Identity Providers
About Identity Providers
In the context of TrustBuilder.io, an Identity Provider is a type of provider that stores, manages and provides digital identities. It can optionally issue verifiable credentials.
The connection between a user profile and an account at an identity provider (so-called account linking) is policy-driven and subject to consent enforcement using the consent_to_obtain flag managed by the user. The function of an identity provider is often combined with that of an authentication provider, and TrustBuilder_io allows to make this distinction if and when needed. TrustBuilder_io itself can also function as an identity provider to your application and to your partner’s platform issuing verifiable presentations.

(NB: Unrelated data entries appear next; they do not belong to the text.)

Lemma rename_sends_and_reports_witness :
  let p := Lab.ready Home.settings ["rename"; "1"; "sofa"] None false in
  fst (run Home.pf (command Home.pf) p) = Ok tt /\
  out (snd (run Home.pf (command Home.pf) p))
  = (out p
     ++ [CreateClient (opt_text (host (config p))) (username (config p));
         Send (ClientRename (args p !! 1%nat) (args p !! 2%nat));
         Stdout (Text (match @None bridge_error with
                       | Some e => "problem renaming light: " ++ description e
                       | None =>
                           "light " ++ opt_text (args p !! 1%nat) ++ " renamed"
                       end))])%list.
Proof.
  apply (rename_sends_and_reports Home.pf _ None Undefined); reflexivity.
Defined.

Lemma command_is_config_answer pf p err d :
  pending (snd (handle pf KConfig (Reply err d) p)) = pending p /\
  fst (handle pf KConfig (Reply err d) p) = Ok tt /\
  out (snd (handle pf KConfig (Reply err d) p))
  = (out p ++ [Stdout (match err_or err (json_of_payload d) with
                       | Some j => Dump j
                       | None => Text "undefined"
                       end)])%list.
Proof.
  unfold handle, log_json. cbn [err_of data_of].
  destruct (err_or err (json_of_payload d)); repeat apply conj; reflexivity.
Qed.

(** X20: [config] sends one request and prints what the bridge answers as
    one JSON document, the error when there is one and the data otherwise;
    an error of the bridge does not change how the run ends. *)
Theorem config_prints_answer pf p err d :
  args p !! 0%nat = Some "config" ->
  truthy_opt (host (config p)) = true ->
  pending p = [] ->
  bridge pf (issued p) ClientConfig = Reply err d ->
  fst (run pf (command pf) p) = Ok tt /\
  out (snd (run pf (command pf) p))
  = (out p
     ++ [CreateClient (opt_text (host (config p))) (username (config p));
         Send ClientConfig;
         Stdout (match err_or err (json_of_payload d) with
                 | Some j => Dump j
                 | None => Text "undefined"
                 end)])%list.
Proof.
  intros Ha Hh Hq Hb.
  set (p1 := snd (call pf ClientConfig KConfig
                    (snd (emit (CreateClient (opt_text (host (config p)))
                                             (username (config p))) p)))).
  destruct (command_is_config_answer pf (snd (take_pending p1)) err d)
    as (Hp & Hr & Ho).
  assert (E : run pf (command pf) p
              = handle pf KConfig (Reply err d) (snd (take_pending p1))).
  { apply run_single.
    - rewrite (command_config pf p Ha Hh). reflexivity.
    - unfold p1. cbn [call bind get record_request enqueue emit fst snd pending
                        issued]. rewrite Hq, Hb. reflexivity.
    - rewrite Hp. reflexivity. }
  rewrite E. split; [exact Hr|]. rewrite Ho. unfold p1.
  cbn [call bind get record_request enqueue emit take_pending fst snd out].
  rewrite <- !app_assoc. reflexivity.
Qed.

TrustBuilder enables to connect to different types of Identity Providers (IdP):
Internal → The system IdP (IDHUB_IDP_UP) which cannot be deleted.
SAML 2 → Identity Providers that use SAML 2.0 protocol to authenticate and authorize users. TrustBuilder will act as a Service Provider when sending an Authentication Request to the Identity Provider.

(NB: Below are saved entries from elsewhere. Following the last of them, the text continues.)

(** X13. Under a 4-word key [encrypt_key] and [decrypt_key] return on the
    empty array only, and then the empty array: every non-empty input
    raises. *)
Theorem key_wrap_returns_only_empty (a key : a32) :
  length key = 4%nat ->
  (returns (encrypt_key E a key) <-> a = []) /\
  (returns (decrypt_key D a key) <-> a = []) /\
  encrypt_key E [] key = Ok [] /\ decrypt_key D [] key = Ok [].
Proof.
  intros Hkey.
  assert (Hraise : a <> [] ->
            raises (encrypt_key E a key) /\ raises (decrypt_key D a key)).
  { intros Hne. unfold encrypt_key, decrypt_key. pass_guard Hkey.
    destruct (aes_cbc_encrypt_a32_raises E (firstn 4 a) key) as [e He].
    destruct (aes_cbc_decrypt_a32_raises D (firstn 4 a) key) as [e' He'].
    split; eexists; apply sum_blocks_first_raises; eassumption. }
  pose proof (encrypt_key_empty E key Hkey) as He.
  pose proof (decrypt_key_empty D key Hkey) as Hd.
  repeat split; try assumption.
  - intros Hr. destruct a; [reflexivity |].
    exfalso. refine (raises_not_returns _ _ Hr). apply Hraise. discriminate.
  - intros ->. rewrite He. outcome.
  - intros Hr. destruct a; [reflexivity |].
    exfalso. refine (raises_not_returns _ _ Hr). apply Hraise. discriminate.
  - intros ->. rewrite Hd. outcome.
Qed.

End WordCipherFacts.

Lemma word_cipher_never_returns_witness :
  (aes_cbc_encrypt_a32 id_block [1; 2; 3; 4] [0; 0; 0]
     = Err (ValueError "Key must be 4 integers long") /\
   aes_cbc_decrypt_a32 id_block [1; 2; 3; 4] [0; 0; 0]
     = Err (ValueError "Key must be 4 integers long")) /\
  (aes_cbc_encrypt_a32 id_block [-1] [0; 0; 0; 0] = Err StructError /\
   aes_cbc_decrypt_a32 id_block [-1] [0; 0; 0; 0] = Err StructError) /\
  (aes_cbc_encrypt_a32 id_block [1; 2; 3; 4] [-1; 0; 0; 0] = Err StructError /\
   aes_cbc_decrypt_a32 id_block [1; 2; 3; 4] [-1; 0; 0; 0] = Err StructError) /\
  (aes_cbc_encrypt_a32 id_block [1; 2; 3; 4] [0; 0; 0; 0]
     = Err (ValueError "Key must be 32 bytes long") /\
   aes_cbc_decrypt_a32 id_block [1; 2; 3; 4] [0; 0; 0; 0]
     = Err (ValueError "Key must be 32 bytes long")).
Proof.
  assert (Hneg : forall rest, ~ Forall word32 (-1 :: rest)).
  { intros rest Hall. inversion Hall as [| ? ? Hhd _].
    unfold word32 in Hhd. lia. }
  assert (Hdata : Forall word32 [1; 2; 3; 4])
    by (repeat constructor; unfold word32; lia).
  split; [| split; [| split]].
  - apply (word_cipher_never_returns id_block id_block [1; 2; 3; 4] [0; 0; 0]).
    discriminate.
  - apply (proj1 (proj2 (word_cipher_never_returns id_block id_block [-1]
                           [0; 0; 0; 0]))); [reflexivity | apply Hneg].
  - apply (proj1 (proj2 (proj2 (word_cipher_never_returns id_block id_block
                                  [1; 2; 3; 4] [-1; 0; 0; 0]))));
      [reflexivity | exact Hdata | apply Hneg].
  - apply (word_cipher_never_returns id_block id_block [1; 2; 3; 4]
             [0; 0; 0; 0]); [reflexivity | exact Hdata | apply zeros_word32].
Defined.

Lemma key_wrap_returns_only_empty_witness :
  (returns (encrypt_key id_block [7; 8] [0; 0; 0; 0]) <-> [7; 8] = []) /\
  (returns (decrypt_key id_block [7; 8] [0; 0; 0; 0]) <-> [7; 8] = []) /\
  encrypt_key id_block [] [0; 0; 0; 0] = Ok [] /\
  decrypt_key id_block [] [0; 0; 0; 0] = Ok [].
Proof. apply key_wrap_returns_only_empty. reflexivity. Defined.

(** ** Identifier generation *)

Section IdFacts.

Variable rng : Type.
Variable randbelow : nat -> rng -> nat * rng.

(** The random source answers below its bound. *)
Hypothesis randbelow_lt :
  forall n g, (0 < n)%nat -> (fst (randbelow n g) < n)%nat.

Lemma choice_possible (g : rng) :
  exists c, choice rng randbelow possible g
            = Ok (c, snd (randbelow (length possible) g))
            /\ In c possible.
Proof.
  unfold choice.
  change possible with (65%N :: tl possible) at 1.
  cbv beta iota. unfold index.
  pose proof (randbelow_lt (length possible) g ltac:(cbn; lia)) as Hlt.
  destruct (nth_error possible (fst (randbelow (length possible) g)))
    as [c |] eqn:Hc.
  - exists c. split; [reflexivity |]. eapply nth_error_In, Hc.
  - apply nth_error_None in Hc. lia.
Qed.

Lemma make_id_loop_spec (n : nat) (text : pystr) (g : rng) :
  exists suffix g',
    make_id_loop rng randbelow n text g = Ok (text ++ suffix, g') /\
    length suffix = n /\ Forall (fun c => In c possible) suffix.
Proof.
  revert text g. induction n as [| n IH]; intros text g.
  - exists [], g. rewrite app_nil_r. repeat split. constructor.
  - cbn [make_id_loop].
    destruct (choice_possible g) as [c [-> Hc]]. cbn [bind fst snd].
    destruct (IH (text ++ [c]) (snd (randbelow (length possible) g)))
      as [suffix [g' [-> [Hlen Hall]]]].
    exists (c :: suffix), g'. rewrite <- app_assoc. cbn [app length].
    repeat split; [lia | constructor; assumption].
Qed.

(** X14. With a random source that answers below its bound, [make_id]
    never raises and returns a text of exactly [length] characters (none
    for a zero or negative [length]), each of them one of the 62 letters
    and digits. *)
Theorem make_id_alphanumeric (length : Z) (g : rng) :
  exists text g',
    make_id rng randbelow length g = Ok (text, g') /\
    Z.of_nat (List.length text) = Z.max 0 length /\
    Forall (fun c => In c possible) text.
Proof.
  unfold make_id.
  destruct (make_id_loop_spec (Z.to_nat length) [] g)
    as [suffix [g' [H [Hlen Hall]]]].
  exists suffix, g'. cbn [app] in H. repeat split; [exact H | lia | exact Hall].
Qed.

End IdFacts.

Lemma make_id_alphanumeric_witness :
  exists text g',
    make_id nat counter_randbelow 5 3%nat = Ok (text, g') /\
    Z.of_nat (List.length text) = Z.max 0 5 /\
    Forall (fun c => In c possible) text.
Proof.
  apply make_id_alphanumeric.
  intros n g Hn. cbn [counter_randbelow fst]. apply Nat.mod_upper_bound. lia.
Defined.

(** ** MPI decoding, further *)

Lemma fold_big_endian (s : bytes) (n : Z) :
  fold_left (fun acc b => acc * 256 + byte_to_Z b) s n
  = n * 256 ^ Z.of_nat (length s) + big_endian s.
Proof.
  unfold big_endian. revert n.
  induction s as [| b s IH]; intros n.
  - cbn. lia.
  - cbn [fold_left length]. rewrite IH, (IH (0 * 256 + byte_to_Z b)).
    rewrite Nat2Z.inj_succ, Z.pow_succ_r by lia. lia.
Qed.

Lemma big_endian_cons (b : byte) (s : bytes) :
  big_endian (b :: s) = byte_to_Z b * 256 ^ Z.of_nat (length s) + big_endian s.
Proof.
  unfold big_endian at 1. cbn [fold_left]. rewrite fold_big_endian. lia.
Qed.

Lemma big_endian_range (s : bytes) :
  0 <= big_endian s < 256 ^ Z.of_nat (length s).
Proof.
  induction s as [| b s IH].
  - cbn. lia.
  - rewrite big_endian_cons. cbn [length].
    rewrite Nat2Z.inj_succ, Z.pow_succ_r by lia.
    pose proof (byte_to_Z_range b). nia.
Qed.

Lemma byte_to_Z_inj (x y : byte) : byte_to_Z x = byte_to_Z y -> x = y.
Proof.
  intros H. rewrite <- (byte_of_to_Z x), <- (byte_of_to_Z y), H. reflexivity.
Qed.

Lemma big_endian_inj (s t : bytes) :
  length s = length t -> big_endian s = big_endian t -> s = t.
Proof.
  revert t. induction s as [| x s IH]; intros [| y t] Hlen H; try discriminate.
  - reflexivity.
  - injection Hlen as Hlen. rewrite !big_endian_cons, <- Hlen in H.
    pose proof (big_endian_range s). pose proof (big_endian_range t).
    rewrite <- Hlen in *.
    pose proof (byte_to_Z_range x). pose proof (byte_to_Z_range y).
    assert (byte_to_Z x = byte_to_Z y) by nia.
    f_equal; [apply byte_to_Z_inj; assumption | apply IH; [assumption | nia]].
Qed.

Lemma mpi_to_int_tail (s : bytes) :
  (2 < length s)%nat -> mpi_to_int s = Ok (big_endian (skipn 2 s)).
Proof.
  intros Hlen. unfold mpi_to_int. apply int_base16_hexlify. intros Hnil.
  apply (f_equal (@length byte)) in Hnil. rewrite length_skipn in Hnil.
  cbn in Hnil. lia.
Qed.

(** X15. On a buffer of more than 2 bytes [mpi_to_int] returns a value
    between 0 and [256 ^ (len - 2)] (excluded), whatever the two header
    bytes say. *)
Theorem mpi_to_int_range (s : bytes) :
  (2 < length s)%nat ->
  exists v, mpi_to_int s = Ok v /\ 0 <= v < 256 ^ (Z.of_nat (length s) - 2).
Proof.
  intros Hlen. exists (big_endian (skipn 2 s)).
  split; [apply mpi_to_int_tail, Hlen |].
  pose proof (big_endian_range (skipn 2 s)) as H.
  rewrite length_skipn in H.
  replace (Z.of_nat (length s - 2)) with (Z.of_nat (length s) - 2) in H by lia.
  exact H.
Qed.

Lemma mpi_to_int_range_witness :
  exists v, mpi_to_int [xff; xff; x01; x00] = Ok v
            /\ 0 <= v < 256 ^ (Z.of_nat (length [xff; xff; x01; x00]) - 2).
Proof. apply mpi_to_int_range. cbn. lia. Defined.

(** X16. [mpi_to_int] never reads the two header bytes and ignores leading
    zero bytes of the magnitude: buffers that differ only there decode to
    the same integer, so the declared bit length is not checked. *)
Theorem mpi_to_int_header_ignored (h1 h2 h1' h2' : byte) (zeros : nat)
  (t : bytes) :
  t <> [] ->
  mpi_to_int (h1 :: h2 :: repeat x00 zeros ++ t) = mpi_to_int (h1' :: h2' :: t).
Proof.
  intros Ht.
  assert (Hlen : (0 < length t)%nat) by (destruct t; [congruence | cbn; lia]).
  rewrite !mpi_to_int_tail by (cbn [length]; rewrite ?length_app; lia).
  cbn [skipn]. f_equal.
  induction zeros as [| n IH]; [reflexivity |].
  cbn [repeat app]. rewrite big_endian_cons, IH. cbn. lia.
Qed.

OAuth 2.0 → Identity Providers that use the OAuth 2.0 or OAuth 2.1 protocol (or the OpenID Connect protocol, which extends the OAuth 2.0 protocol) to authenticate and authorize users. TrustBuilder will act as a Service Provider when sending an Authentication Request to the Identity Provider.
Active Directory → The Active Directory can be used for authentications (as an authentication method), and after the authentication with another IDP (attributes lookup).

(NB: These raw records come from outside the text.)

Lemma parseJsonInput_shares (members : list (string * json)) (p : parsed) :
  parseJsonInput (Some (JObject members)) = Return p ->
  parse_loop members [] = Return (shares_of p).
Proof.
  cbn [parseJsonInput Get member_of].
  destruct (assoc "keys" members) as [d|]; [|discriminate].
  destruct d; try discriminate; cbn [bind Get for_in];
    (destruct (parse_loop members []) as [shares|e]; [|discriminate]);
    cbn [bind]; intros H; inversion H; reflexivity.
Qed.

Lemma sorted_lt_NoDup (zs : list Z) : StronglySorted Z.lt zs -> NoDup zs.
Proof.
  induction 1 as [|z zs _ IH Hz]; constructor; [|exact IH].
  intros Hin. rewrite Forall_forall in Hz. specialize (Hz z Hin). lia.
Qed.

(** The shares of a list of indices that all hold points of a polynomial. *)
Lemma shares_as_points (original : list Z) (shares : object) (zs : list Z) :
  Forall (fun z => exists y,
            obj_get shares (KNumber (Fin z)) = Some (Fin y)
            /\ (evaluate (map inject_Z original) (inject_Z z) == inject_Z y)%Q) zs ->
  exists ys,
    List.length ys = List.length zs
    /\ map (share_at shares) zs = selected_of (combine zs ys)
    /\ forall x y, In (x, y) (combine zs ys) ->
         (evaluate (map inject_Z original) (inject_Z x) == inject_Z y)%Q.
Proof.
  induction 1 as [|z zs [y [Hy Hev]] _ [ys [Hlen [Hmap Hall]]]].
  - exists []. repeat split; auto. intros x y [].
  - exists (y :: ys). split; [simpl; now rewrite Hlen|]. split.
    + cbn [map combine selected_of]. unfold share_at at 1. rewrite Hy.
      f_equal. exact Hmap.
    + intros x' y' [H|H]; [inversion H; subst; exact Hev|now apply Hall].
Qed.

(** The round trip in exact arithmetic: a readable document whose
    share entries hold points of a polynomial of [k] integer
    coefficients, at [k] or more distinct non-negative indices, gives
    the coefficients back. *)
Theorem pipeline_round_trip (original : list Z) (members : list (string * json))
  (xs : list Z) :
  readable members ->
  samples original members ->
  NoDup xs -> List.length xs = List.length original ->
  (forall x, In x xs ->
     exists name m, In (name, m) members /\ is_share_key name = true
                    /\ share_index name = Fin x) ->
  exists p coeffs,
    parseJsonInput (Some (JObject members)) = Return p
    /\ reconstructPolynomial
         (selectShares (shares_of p) (Z.of_nat (List.length original)))
       = Coefficients coeffs
    /\ Forall2 Qeq coeffs (map inject_Z original).
Proof.
  intros Hr Hsamples Hxs Hlenxs Hcover.
  destruct (parseJsonInput_readable members Hr) as [d [shares [_ [E [Hnd Hget]]]]].
  pose proof (parseJsonInput_shares members _ E) as Hloop. cbn [shares_of] in Hloop.
  unfold samples in Hsamples. rewrite Forall_forall in Hsamples.
  (* the shares are decoded shares *)
  assert (Hd : DecodedShares shares).
  { split; [exact Hnd|]. rewrite Forall_forall. intros e He.
    destruct (parse_loop_keys members [] shares Hloop (fst e)) as [[]|Hk].
    { unfold Object_keys. now apply in_map. }
    destruct Hk as [name [m [Hin [Hs Hk]]]].
    destruct (Hsamples (name, m) Hin Hs) as [x [y [Hx [Hi _]]]].
    exists x. cbn [fst] in Hi. rewrite Hk, Hi. now split. }
  (* each of them holds a point *)
  assert (Hpoint : forall z, In z (indices shares) ->
            exists y, obj_get shares (KNumber (Fin z)) = Some (Fin y)
                      /\ (evaluate (map inject_Z original) (inject_Z z) == inject_Z y)%Q).
  { intros z Hz. unfold indices in Hz. apply in_map_iff in Hz as [e [Hez He]].
    destruct (parse_loop_keys members [] shares Hloop (fst e)) as [[]|Hk].
    { unfold Object_keys. now apply in_map. }
    destruct Hk as [name [m [Hin [Hs Hk]]]].
    destruct (Hsamples (name, m) Hin Hs) as [x [_ [_ [Hi _]]]]. cbn [fst] in Hi.
    rewrite Hk, Hi in Hez. cbn [index_of] in Hez. subst x.
    destruct (last_share_some (Fin z) members name m Hin Hs Hi) as [m' Hm'].
    destruct (last_share_In (Fin z) members m' Hm') as [name' [Hin' [Hs' Hi']]].
    destruct (Hsamples (name', m') Hin' Hs') as [x' [y' [_ [Hx' [Hy' Hev]]]]].
    cbn [fst snd] in Hx', Hy'. rewrite Hi' in Hx'. inversion Hx'; subst x'.
    exists y'. rewrite Hget, Hm'. cbn [option_map]. now rewrite Hy'. }
  (* there are enough of them *)
  assert (Hmany : (List.length original <= List.length shares)%nat).
  { rewrite <- Hlenxs.
    transitivity (List.length (indices shares)); [|unfold indices; now rewrite length_map].
    apply NoDup_incl_length; [exact Hxs|]. intros x Hx.
    destruct (Hcover x Hx) as [name [m [Hin [Hs Hi]]]].
    destruct (last_share_some (Fin x) members name m Hin Hs Hi) as [m' Hm'].
    assert (Hsome : obj_get shares (KNumber (Fin x)) <> None)
      by (rewrite Hget, Hm'; discriminate).
    destruct (in_dec (fun a b => reflect_dec _ _ (key_eqb_spec a b))
                (KNumber (Fin x)) (Object_keys shares)) as [Hkey|Hout].
    - unfold Object_keys in Hkey. apply in_map_iff in Hkey as [e [He Hin']].
      unfold indices. apply in_map_iff. exists e. split; [|exact Hin'].
      now rewrite He.
    - now rewrite (obj_get_absent shares _ Hout) in Hsome. }
  (* selection, then reconstruction *)
  destruct (selectShares_prefix shares (Z.of_nat (List.length original)) Hd)
    as [zs [P [Hsorted Esel]]]; [lia|].
  rewrite Nat2Z.id in Esel.
  assert (Hlenzs : List.length zs = List.length shares).
  { rewrite (Permutation_length P). unfold indices. apply length_map. }
  destruct (shares_as_points original shares (firstn (List.length original) zs))
    as [ys [Hlenys [Hmap Hall]]].
  { rewrite Forall_forall. intros z Hz. apply Hpoint.
    eapply Permutation_in; [exact P|]. eapply In_firstn; eauto. }
  destruct (reconstructPolynomial_recovers original
              (firstn (List.length original) zs)) with (ys := ys)
    as [coeffs [Erec Hsame]].
  - apply sorted_lt_NoDup. now apply sorted_firstn.
  - rewrite length_firstn. lia.
  - exact Hlenys.
  - exact Hall.
  - exists (mkParsed (member_of d "n") (member_of d "k") shares), coeffs.
    split; [exact E|]. cbn [shares_of]. rewrite Esel, Hmap. now split.
Qed.

(** The line [y = 10x] as a polynomial of two coefficients: a document
    with threshold 2 and shares in three bases gives [10, 0] back. *)
Example pipeline_round_trip_line :
  exists p coeffs,
    parseJsonInput
      (Some (JObject
         [("keys", JObject [("n", JNumber 3); ("k", JNumber 2)]);
          ("1", JObject [("base", JString "10"); ("value", JString "10")]);
          ("2", JObject [("base", JString "16"); ("value", JString "14")]);
          ("3", JObject [("base", JString "2"); ("value", JString "11110")])]))
    = Return p
    /\ reconstructPolynomial (selectShares (shares_of p) 2) = Coefficients coeffs
    /\ Forall2 Qeq coeffs [10 # 1; 0]%Q.
Proof.
  apply (pipeline_round_trip [10; 0]
           [("keys", JObject [("n", JNumber 3); ("k", JNumber 2)]);
            ("1", JObject [("base", JString "10"); ("value", JString "10")]);
            ("2", JObject [("base", JString "16"); ("value", JString "14")]);
            ("3", JObject [("base", JString "2"); ("value", JString "11110")])]
           [1; 2]).
  - split.
    + eexists. split; [reflexivity|discriminate].
    + repeat constructor; cbn [fst snd]; discriminate.
  - repeat constructor; cbn [fst snd]; intros H; try discriminate H.
    + exists 1, 10. repeat split; try reflexivity; lia.
    + exists 2, 20. repeat split; try reflexivity; lia.
    + exists 3, 30. repeat split; try reflexivity; lia.
  - repeat constructor; simpl; intuition lia.
  - reflexivity.
  - intros x [<-|[<-|[]]].
    + exists "1", (JObject [("base", JString "10"); ("value", JString "10")]).
      repeat split; simpl; auto.
    + exists "2", (JObject [("base", JString "16"); ("value", JString "14")]).
      repeat split; simpl; auto.
Qed.

(** C8 (as amended).  With [k = 3] and the decoded shares
    {1: 10, 2: 20, 3: 30}, selection keeps the three shares and
    reconstruction yields three coefficients, highest degree first: in
    exact arithmetic [0, 10, 0], the line [y = 10x] as a polynomial of
    degree two, and the constant term is 0.  (The vector [10, 0] is
    what the threshold [k = 2] yields.) *)
Theorem line_scenario :
  selectShares
    [(KNumber (Fin 1), Some (Fin 10)); (KNumber (Fin 2), Some (Fin 20));
     (KNumber (Fin 3), Some (Fin 30))] 3
  = [(KNumber (Fin 1), Some (Fin 10)); (KNumber (Fin 2), Some (Fin 20));
     (KNumber (Fin 3), Some (Fin 30))]
  /\ reconstructPolynomial
       (selectShares
          [(KNumber (Fin 1), Some (Fin 10)); (KNumber (Fin 2), Some (Fin 20));
           (KNumber (Fin 3), Some (Fin 30))] 3)
     = Coefficients [0; 10 # 1; 0]%Q
  /\ findConstantTerm [0; 10 # 1; 0]%Q = Some 0%Q
  /\ reconstructPolynomial
       (selectShares
          [(KNumber (Fin 1), Some (Fin 10)); (KNumber (Fin 2), Some (Fin 20));
           (KNumber (Fin 3), Some (Fin 30))] 2)
     = Coefficients [10 # 1; 0]%Q.
Proof. vm_compute. repeat split; reflexivity. Qed.

(** C8, as stated, fails: three shares give three coefficients, not the
    two of [10, 0]. *)
Lemma line_scenario_counterexample :
  reconstructPolynomial
    (selectShares
       [(KNumber (Fin 1), Some (Fin 10)); (KNumber (Fin 2), Some (Fin 20));
        (KNumber (Fin 3), Some (Fin 30))] 3)
  <> Coefficients [10 # 1; 0]%Q.
Proof.
  intros H.
  apply reconstructPolynomial_length in H.
  vm_compute in H. discriminate H.
Qed.

(* ================================================================= *)
(** * Further properties of the code *)

(** ** More on the base decoder *)

Lemma list_ascii_of_string_append (s1 s2 : string) :
  list_ascii_of_string (s1 ++ s2)
  = (list_ascii_of_string s1 ++ list_ascii_of_string s2)%list.
Proof. induction s1 as [|c s1 IH]; simpl; [reflexivity|now rewrite IH]. Qed.

(** [parseInt] sees its input only through the trimmed code units. *)
Lemma parseInt_trimmed (s1 s2 : string) (radix : number) :
  trim_start (list_ascii_of_string s1) = trim_start (list_ascii_of_string s2) ->
  parseInt s1 radix = parseInt s2 radix.
Proof. intros H. unfold parseInt. now rewrite H. Qed.

Lemma trim_start_white_space (ws l : list ascii) :
  forallb is_white_space ws = true -> trim_start (ws ++ l)%list = trim_start l.
Proof.
  induction ws as [|c ws IH]; simpl; [reflexivity|].
  rewrite andb_true_iff. intros [Hc Hws]. rewrite Hc. now apply IH.
Qed.

(** X1.  Leading white space is skipped: a numeral decodes the same
    with any run of white space before it. *)
Theorem convertToDecimal_leading_white_space (ws s : string) (base : number) :
  forallb is_white_space (list_ascii_of_string ws) = true ->
  convertToDecimal (ws ++ s) base = convertToDecimal s base.
Proof.
  intros H. unfold convertToDecimal. apply parseInt_trimmed.
  rewrite list_ascii_of_string_append. now apply trim_start_white_space.
Qed.

Lemma convertToDecimal_leading_white_space_witness :
  convertToDecimal ("  " ++ "1E") (Fin 16) = convertToDecimal "1E" (Fin 16).
Proof.
  apply (convertToDecimal_leading_white_space "  " "1E" (Fin 16)). reflexivity.
Defined.

Lemma sign_not_white_space (c : ascii) :
  is_sign c = true -> is_white_space c = false.
Proof. each_code_unit c; vm_compute; intros H; try discriminate H; reflexivity. Qed.

(** [parseInt] on a sign followed by a string, in a base of [2,36]. *)
Lemma parseInt_signed (b : Z) (c : ascii) (cs : list ascii) :
  2 <= b <= 36 ->
  is_sign c = true ->
  (b = 16 -> is_hex_prefix cs = false) ->
  parseInt (String c (string_of_list_ascii cs)) (Fin b) =
  match digit_prefix b cs with
  | [] => NaN
  | Zs => to_double ((if code c =? 45 then -1 else 1) * radix_value b Zs)
  end.
Proof.
  intros Hb Hc Hhex. unfold parseInt.
  cbn [list_ascii_of_string]. rewrite list_ascii_of_string_of_list_ascii.
  cbn [trim_start]. rewrite (sign_not_white_space c Hc), Hc.
  rewrite ToInt32_small by lia.
  replace (b =? 0) with false by (symmetry; apply Z.eqb_neq; lia).
  replace (b <? 2) with false by (symmetry; apply Z.ltb_ge; lia).
  replace (36 <? b) with false by (symmetry; apply Z.ltb_ge; lia).
  cbn [negb andb orb].
  assert (Hnohex : (b =? 16) && is_hex_prefix cs = false).
  { destruct (Z.eqb_spec b 16) as [E|E]; [|reflexivity]. simpl. now apply Hhex. }
  rewrite Hnohex. now destruct (digit_prefix b cs).
Qed.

How to manage Identity Providers?
The Identity Providers can be added and managed:
using the TrustBuilder admin portal
using TrustBuilder Admin API (See Developer guide)
Request Parameters
Sometimes an application will provide information that needs to be passed on to the Identity Provider. The information can be passed in several ways:
http body
http header
SAML extension
URL parameter
OAuth/OpenID Claim
Similarly, the Identity provider can accept these parameters as one of the ways as listed above. Since TrustBuilder can orchestrate between a SAML SP and an OAuth IDP, we have built a mechanism that can pass these parameter values from one SP Type to any other IDP Type.
Note that the parameter values will remain unchanged.
How to configure?
Create a parameter name (for example "Language") in the menu item 'Request Parameters'
This is the definition for the parameter to be passed. It can be configured on multiple Service and Identity Providers.Go to the Service provider settings (wrench icon)
Add a parameter
Set the SP parameter name (eg. "lang")
Chose the corresponding parameter name ("Language")
Define the source; how the Service Provider is passing the parameter (eg. "URL Parameter")
Save and close
Go to the Identity Provider settings
Add a parameter
Set the Identity Provider parameter name (eg. "locale")
Chose the corresponding parameter name ("Language")
Define the source; how the Identity Provider is receiving the parameter (eg. "Body")
Save and close
Scenario for parameters
User A opens a website, and changes the language to French
User A wants to access a secured part of the application, the query parameter "lang=FR" is added to Authentication Request from the SP, and an equivalent parameter and value is also sent to the Identity Provider
User A is redirected to IDP and the log-in screen is shown in French
Scenario for claims
The user initiates a payment request (containing a recipient & amount)
The banking application sends an authN request to TrustBuilder, containing the claims "recipient" & "amount"
TrustBuilder sends the AuthN request to the banking app to confirm, passing the claims "beneficiary" and "amount"
User authenticates to confirm the transaction
IDP Confirms to TrustBuilder, which in turn confirms to the Banking App that the AuthN is successful, confirming the transaction.
Connect an Identity Provider
To connect an Identity Provider to TrustBuilder.io, you can configure from the Identity Providers Catalogue. You can also configure a custom Identity Provider.